(** C5 as the specification words it, for every pid for which no process is
    running, fails: a process that has exited with exit code 259 and can
    still be opened is not running, yet every check reads [STILL_ACTIVE] from
    it and the wait never returns. *)
Lemma exit_code_259_keeps_waiting :
  ~ (forall (table : DWORD -> process) (pid : DWORD),
        table pid <> running ->
        exists fuel,
          result (run fuel (windows table) [] (wait_for_exit pid)) = Some tt
          /\ existsb is_sleep (trace (run fuel (windows table) [] (wait_for_exit pid)))
             = false).
Proof.
  intros H.
  destruct (H (fun _ => exited 259) 1234 ltac:(discriminate)) as (fuel & Hresult & _).
  rewrite (wait_never_returns (windows (fun _ => exited 259)) 1234) in Hresult;
    [discriminate|].
  split; intros; cbn; [discriminate | reflexivity].
Qed.

(** C6.  A wait that returned is a row of rounds, each a check that found
    the process alive followed by the message and [Sleep(500)], closed by one
    check that did not find it alive.  Against a system that always finds the
    process alive the wait never returns, whatever the number of steps.  And
    [main], called with five arguments and a pid that is not 0, makes no call
    of the delete or the launch before the check that closes the wait, and
    none at all, without ever returning, when the process is always found
    alive. *)
Theorem wait_until_gone (os : OS) (pid : DWORD) :
  (forall h fuel,
      result (run fuel os h (wait_for_exit pid)) = Some tt ->
      exists rounds last,
        trace (run fuel os h (wait_for_exit pid)) = (List.concat rounds ++ last)%list
        /\ Forall (running_round pid) rounds
        /\ gone_check pid last)
  /\ (always_running os pid ->
      forall h fuel, result (run fuel os h (wait_for_exit pid)) = None)
  /\ (forall argv fuel,
         List.length argv = 5%nat ->
         pid_of argv = pid ->
         pid <> 0 ->
         (existsb is_cleanup_or_launch (trace (run fuel os [] (main argv))) = true ->
          exists rounds last rest,
            trace (run fuel os [] (main argv))
            = ((waiting_message pid :: List.concat rounds ++ last) ++ rest)%list
            /\ Forall (running_round pid) rounds
            /\ gone_check pid last
            /\ existsb is_cleanup_or_launch (waiting_message pid :: List.concat rounds ++ last)
               = false)
         /\ (always_running os pid ->
             result (run fuel os [] (main argv)) = None
             /\ existsb is_cleanup_or_launch (trace (run fuel os [] (main argv))) = false)).
Proof.
  split; [|split].
  - intros h fuel. apply wait_returned_shape.
  - intros Halive h fuel. now apply wait_never_returns.
  - intros argv fuel Hfive <- Hpid. split.
    + apply (main_waits_first os argv Hfive Hpid).
    + apply (main_never_returns os argv Hfive Hpid).
Qed.

Lemma always_running_stubborn (pid : DWORD) : always_running stubborn pid.
Proof. split; intros; cbn; [discriminate | reflexivity]. Qed.

Lemma wait_until_gone_witness :
  (exists rounds last,
      trace (run 20 (scripted two_rounds) [] (wait_for_exit 1234))
      = (List.concat rounds ++ last)%list
      /\ Forall (running_round 1234) rounds
      /\ gone_check 1234 last)
  /\ result (run 20 stubborn [] (main directory_argv)) = None.
Proof.
  split.
  - apply (proj1 (wait_until_gone (scripted two_rounds) 1234) [] 20%nat).
    vm_compute. reflexivity.
  - apply (proj2 (proj2 (wait_until_gone stubborn 1234)) directory_argv 20%nat).
    + reflexivity.
    + vm_compute. reflexivity.
    + discriminate.
    + apply always_running_stubborn.
Defined.

(** ** Sample runs *)

(** Pid 1234 is not running and the recycle bin works: the directory goes to
    the recycle bin, Anki is started with [-b C:\Data], the exit status is 0. *)
Example directory_run :
  run 20 (scripted fair_weather) [] (main directory_argv)
  = Outcome
      [Ev (printf ("Waiting for PID 1234 to exit..." ++ newline)) tt;
       Ev (OpenProcess PROCESS_QUERY_INFORMATION false 1234) NULL;
       Ev (printf ("PID 1234 is no longer running, proceeding to launch Anki." ++ newline)) tt;
       Ev (printf ("Deleting addon directory C:\Data\addons\myaddon..." ++ newline)) tt;
       Ev (MultiByteToWideChar CP_UTF8 0 "C:\Data\addons\myaddon" (-1) NULL 0) (23, []);
       Ev (malloc 46) 4096;
       Ev (MultiByteToWideChar CP_UTF8 0 "C:\Data\addons\myaddon" (-1) 4096 23) (23, []);
       Ev (SHFileOperationW FO_DELETE 4096 84) 0;
       Ev (free 4096) tt;
       Ev (printf ("Executing: cmd /c start /B " ++ dquote ++ dquote ++ " " ++ dquote
                     ++ "C:\App\app.exe" ++ dquote ++ " -b " ++ dquote ++ "C:\Data"
                     ++ dquote ++ newline)) tt;
       Ev (CreateProcessA
             ("cmd /c start /B " ++ dquote ++ dquote ++ " " ++ dquote
                ++ "C:\App\app.exe" ++ dquote ++ " -b " ++ dquote ++ "C:\Data" ++ dquote)
             false CREATE_NO_WINDOW)
          (true, {| hProcess := 12; hThread := 16 |});
       Ev (CloseHandle 12) true;
       Ev (CloseHandle 16) true;
       Ev (printf ("Anki launched successfully" ++ newline)) tt]
      6 (Some 0).
Proof. vm_compute. reflexivity. Qed.

(** A package is not touched; its path is the last argument of the command. *)
Example package_run :
  run 20 (scripted fair_weather) [] (main package_argv)
  = Outcome
      [Ev (printf ("Waiting for PID 1234 to exit..." ++ newline)) tt;
       Ev (OpenProcess PROCESS_QUERY_INFORMATION false 1234) NULL;
       Ev (printf ("PID 1234 is no longer running, proceeding to launch Anki." ++ newline)) tt;
       Ev (printf ("Installing addon from package C:\Data\my.ankiaddon..." ++ newline)) tt;
       Ev (printf ("Executing: cmd /c start /B " ++ dquote ++ dquote ++ " " ++ dquote
                     ++ "C:\App\app.exe" ++ dquote ++ " -b " ++ dquote ++ "C:\Data"
                     ++ dquote ++ " " ++ dquote ++ "C:\Data\my.ankiaddon" ++ dquote
                     ++ newline)) tt;
       Ev (CreateProcessA
             ("cmd /c start /B " ++ dquote ++ dquote ++ " " ++ dquote
                ++ "C:\App\app.exe" ++ dquote ++ " -b " ++ dquote ++ "C:\Data" ++ dquote
                ++ " " ++ dquote ++ "C:\Data\my.ankiaddon" ++ dquote)
             false CREATE_NO_WINDOW)
          (true, {| hProcess := 12; hThread := 16 |});
       Ev (CloseHandle 12) true;
       Ev (CloseHandle 16) true;
       Ev (printf ("Anki launched successfully" ++ newline)) tt]
      11 (Some 0).
Proof. vm_compute. reflexivity. Qed.

(** A pid of 0 ends the program at once. *)
Example zero_pid_run :
  run 20 (scripted fair_weather) []
    (main ["restart_anki.exe"; "0"; "C:\App\app.exe"; "C:\Data"; "C:\Data\addons\myaddon"])
  = Outcome [Ev (printf ("Error: Invalid PID" ++ newline)) tt] 19 (Some 1).
Proof. vm_compute. reflexivity. Qed.

(** Two rounds of waiting take two pauses. *)
Example two_rounds_run :
  List.length
    (filter is_sleep (trace (run 40 (scripted two_rounds) [] (main directory_argv))))
  = 2%nat
  /\ result (run 40 (scripted two_rounds) [] (main directory_argv)) = Some 0.
Proof. split; vm_compute; reflexivity. Qed.

(** What [atol] makes of some pid arguments. *)
Example atol_samples :
  atol "1234" = 1234 /\ atol "12abc" = 12 /\ atol "  -7" = -7 /\ atol "abc" = 0
  /\ atol "" = 0 /\ atol "+0" = 0 /\ atol "99999999999" = LONG_MAX.
Proof. repeat split; reflexivity. Qed.

(** The suffix is compared letter for letter. *)
Example ends_with_samples :
  ends_with (Some "my.ANKIADDON") (Some ".ankiaddon") = Some false
  /\ ends_with (Some ".ankiaddon") (Some ".ankiaddon") = Some true
  /\ ends_with (Some "addon") (Some ".ankiaddon") = Some false.
Proof. repeat split; reflexivity. Qed.

(** ** More on the suffix test *)

Lemma append_assoc (a b c : string) : (a ++ b) ++ c = a ++ b ++ c.
Proof. induction a as [|x a IH]; cbn; [reflexivity | now rewrite IH]. Qed.

Lemma length_zero (a : string) : String.length a = 0%nat -> a = "".
Proof. now destruct a. Qed.

(** X1.  Whatever the two strings, [ends_with] answers TRUE exactly when the
    first is some text followed by the second, and FALSE exactly when it is
    not; it compares bytes, so a suffix longer than the string is never
    found. *)
Theorem ends_with_is_suffix (str suffix : string) :
  (ends_with (Some str) (Some suffix) = Some true <-> exists stem, str = stem ++ suffix)
  /\ (ends_with (Some str) (Some suffix) = Some false
      <-> ~ exists stem, str = stem ++ suffix)
  /\ (ends_with (Some str) (Some suffix) = Some true ->
      (String.length suffix <= String.length str)%nat).
Proof.
  pose proof (ends_with_iff_suffix str suffix) as Hiff.
  split; [exact Hiff|]. split.
  - destruct (ends_with_total (Some str) (Some suffix)) as [[|] Hb]; rewrite Hb in *.
    + split; [discriminate|]. intros Hno. destruct Hno. now apply Hiff.
    + split; [|reflexivity]. intros _ H. apply Hiff in H. discriminate.
  - intros H. apply Hiff in H as [stem ->]. rewrite length_append. lia.
Qed.

Lemma ends_with_is_suffix_witness :
  (String.length ".ankiaddon" <= String.length "C:\Data\my.ankiaddon")%nat.
Proof.
  apply (proj2 (proj2 (ends_with_is_suffix "C:\Data\my.ankiaddon" ".ankiaddon"))).
  reflexivity.
Defined.

(** X2.  On strings [ends_with] is a partial order: every string ends with
    itself, two strings that end with each other are equal, and a suffix of a
    suffix is a suffix. *)
Theorem ends_with_order :
  (forall a, ends_with (Some a) (Some a) = Some true)
  /\ (forall a b,
         ends_with (Some a) (Some b) = Some true ->
         ends_with (Some b) (Some a) = Some true ->
         a = b)
  /\ (forall a b c,
         ends_with (Some a) (Some b) = Some true ->
         ends_with (Some b) (Some c) = Some true ->
         ends_with (Some a) (Some c) = Some true).
Proof.
  repeat apply conj.
  - intros a. apply ends_with_iff_suffix. now exists "".
  - intros a b Hab Hba.
    apply ends_with_iff_suffix in Hab as [p Hp], Hba as [q Hq].
    assert (Hlen : String.length p = 0%nat).
    { apply (f_equal String.length) in Hp, Hq. rewrite length_append in Hp, Hq. lia. }
    now rewrite (length_zero p Hlen) in Hp.
  - intros a b c Hab Hbc.
    apply ends_with_iff_suffix in Hab as [p ->], Hbc as [q ->].
    apply ends_with_iff_suffix. exists (p ++ q). now rewrite append_assoc.
Qed.

Lemma ends_with_order_witness :
  ends_with (Some "C:\Data\my.ankiaddon") (Some "addon") = Some true.
Proof.
  apply (proj2 (proj2 ends_with_order) "C:\Data\my.ankiaddon" ".ankiaddon" "addon");
    reflexivity.
Defined.
(** * Action models of subiquity: network actions, storage actions and the
    preserve/release transforms of [subiquity/models/actions.py].

    The development has three parts.
    - [Py]: the Python values the module handles and the builtins it calls
      ([str], [int], [len], truth value, [==], [in], [str.startswith],
      slicing, [str.format] with bare fields).
    - [Net] and [Storage]: the classes of the module.  A constructor is a
      function into [result]; the network constructors pass the instance
      dictionary [self.__dict__] explicitly as state.
    - [Store]: a heap of mutable lists and dicts with [copy.deepcopy],
      on which [preserve_action] and [release_action] run; [reify] reads a
      heap value back as a Python value of [Py].

    Modelling conventions.  A Python [str] is a Rocq [string] (code points
    below 256).  Integers are unbounded ([Z]).  A float is a value that is
    never rendered: an identifier or a number the module turns into text
    is an atom ([None], a bool, an int or a string).  Dict keys are
    strings.  The instance dictionary of a network action is a value, so
    the option values are taken to share no mutable object with one
    another.  A method is called through the instance: an attribute named
    [get] hides [NetAction.get].  [DiskAction.get_parent] is the attribute
    [parent].  [DiskAction.dump] (the YAML rendering of [get]) and the
    widget of [ui/lists.py] are outside the model. *)

From Stdlib Require Import ZArith DecimalString DecimalZ DecimalPos Ascii.
From stdpp Require Import gmap strings list.

Set Warnings "-register-all".

(** ** Exceptions and fallible results *)

Inductive exn : Type :=
| AttributeError
| TypeError
| ValueError
| OverflowError
| KeyError
| Exception (msg : string).

Inductive result (A : Type) : Type :=
| Ok (a : A)
| Raise (e : exn).
Arguments Ok {A} a.
Arguments Raise {A} e.

#[global] Instance result_ret : MRet result := λ A a, Ok a.

#[global] Instance result_bind : MBind result := λ A B f r,
  match r with
  | Ok a => f a
  | Raise e => Raise e
  end.

Definition raised {A} (r : result A) : Prop :=
  match r with Ok _ => False | Raise _ => True end.

(** ** Python values *)

Module Py.

Inductive atom : Type :=
| ANone
| ABool (b : bool)
| AInt (z : Z)
| AStr (s : string).

(** A float.  Every double is a binary fraction [m * 2^e], an infinity or
    a NaN.  A float is not an atom: where the module renders an argument
    with [str] (an action_id, a bcache_num) the model takes an atom.  Of a
    float the module takes the integer part or the truth value, or compares
    it. *)
Inductive float : Type :=
| FFinite (m e : Z)
| FInf (negative : bool)
| FNaN.

Inductive value : Type :=
| VAtom (a : atom)
| VList (xs : list value)
| VDict (kvs : list (string * value))
| VFloat (f : float).

Coercion VAtom : atom >-> value.

Abbreviation VNone := (VAtom ANone).
Abbreviation VBool b := (VAtom (ABool b)).
Abbreviation VInt z := (VAtom (AInt z)).
Abbreviation VStr s := (VAtom (AStr s)).

(** An insertion-ordered dict with string keys. *)
Abbreviation dict := (list (string * value)).

#[global] Instance atom_eq_dec : EqDecision atom.
Proof. solve_decision. Defined.

(** *** Ordered dicts *)

Section dicts.
Context {V : Type}.

Fixpoint dict_get (k : string) (d : list (string * V)) : option V :=
  match d with
  | [] => None
  | (k', v) :: d' => if String.eqb k k' then Some v else dict_get k d'
  end.

Definition dict_has (k : string) (d : list (string * V)) : bool :=
  match dict_get k d with Some _ => true | None => false end.

(** [d[k] = v]: overwrite in place, or append a new item. *)
Fixpoint dict_set (k : string) (v : V) (d : list (string * V))
  : list (string * V) :=
  match d with
  | [] => [(k, v)]
  | (k', v') :: d' =>
      if String.eqb k k' then (k', v) :: d' else (k', v') :: dict_set k v d'
  end.

(** [del d[k]] (the caller has checked that the key is there). *)
Fixpoint dict_del (k : string) (d : list (string * V))
  : list (string * V) :=
  match d with
  | [] => []
  | (k', v') :: d' =>
      if String.eqb k k' then d' else (k', v') :: dict_del k d'
  end.

(** [d.update(e)] *)
Definition dict_update (d e : list (string * V)) : list (string * V) :=
  fold_left (λ acc kv, dict_set kv.1 kv.2 acc) e d.

Definition dict_keys (d : list (string * V)) : list string := d.*1.
End dicts.

(** *** Builtins *)

(** [str(z)] for an int. *)
Definition str_of_int (z : Z) : string := NilZero.string_of_int (Z.to_int z).

(** [str(a)] *)
Definition py_str (a : atom) : string :=
  match a with
  | ANone => "None"
  | ABool true => "True"
  | ABool false => "False"
  | AInt z => str_of_int z
  | AStr s => s
  end.

(** ["{}".format(a)] renders like [str(a)]. *)
Definition fmt (a : atom) : string := py_str a.

(** [s[:n]] *)
Fixpoint str_take (n : nat) (s : string) : string :=
  match n, s with
  | S n', String c s' => String c (str_take n' s')
  | _, _ => ""
  end.

(** [s.startswith(p)] *)
Definition startswith (s p : string) : bool := String.prefix p s.

(** [p in s] for two strings *)
Fixpoint str_contains (s p : string) : bool :=
  String.prefix p s ||
  match s with
  | String _ s' => str_contains s' p
  | EmptyString => false
  end.

(** The characters [int()] strips around a literal: tab, line feed,
    vertical tab, form feed, carriage return and space, and the blanks
    U+0085 and U+00A0. *)
Definition is_space (c : ascii) : bool :=
  let n := nat_of_ascii c in
  ((9 <=? n) && (n <=? 13) || (n =? 32) || (n =? 133) || (n =? 160))%nat.

Definition digit_of (c : ascii) : option Z :=
  let n := nat_of_ascii c in
  if ((48 <=? n) && (n <=? 57))%nat then Some (Z.of_nat (n - 48)) else None.

Fixpoint lstrip (s : list ascii) : list ascii :=
  match s with
  | c :: s' => if is_space c then lstrip s' else s
  | [] => []
  end.

Definition strip (s : list ascii) : list ascii :=
  rev (lstrip (rev (lstrip s))).

(** Digits with single underscores between them; [prev] tells whether the
    previous character was a digit. *)
Fixpoint digits (acc : Z) (prev : bool) (s : list ascii) : option Z :=
  match s with
  | [] => if prev then Some acc else None
  | c :: s' =>
      match digit_of c with
      | Some d => digits (10 * acc + d) true s'
      | None =>
          if Ascii.eqb c "_" && prev then digits acc false s' else None
      end
  end.

(** [int(s)] for a string, base 10. *)
Definition int_of_str (s : string) : option Z :=
  match strip (String.list_ascii_of_string s) with
  | c :: s' =>
      if Ascii.eqb c "-" then Z.opp <$> digits 0 false s'
      else if Ascii.eqb c "+" then digits 0 false s'
      else digits 0 false (c :: s')
  | [] => None
  end.

(** [int(f)] for a float: the integer part, towards zero. *)
Definition int_of_float (f : float) : result Z :=
  match f with
  | FFinite m e =>
      Ok (if (0 <=? e)%Z then m * 2 ^ e else Z.quot m (2 ^ (- e)))%Z
  | FInf _ => Raise OverflowError
  | FNaN => Raise ValueError
  end.

(** [int(v)] *)
Definition py_int (v : value) : result Z :=
  match v with
  | VAtom (AInt z) => Ok z
  | VAtom (ABool b) => Ok (if b then 1 else 0)%Z
  | VAtom (AStr s) =>
      match int_of_str s with
      | Some z => Ok z
      | None => Raise ValueError
      end
  | VFloat f => int_of_float f
  | VAtom ANone | VList _ | VDict _ => Raise TypeError
  end.

(** [len(v)] *)
Definition py_len (v : value) : result nat :=
  match v with
  | VAtom (AStr s) => Ok (String.length s)
  | VList xs => Ok (length xs)
  | VDict kvs => Ok (length kvs)
  | VAtom _ | VFloat _ => Raise TypeError
  end.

■ ■ ■ ■

■ Exercise brief
What is needed is a count of the lines in the data that contain the word "else"; please give it and no other words.

■ Solution
11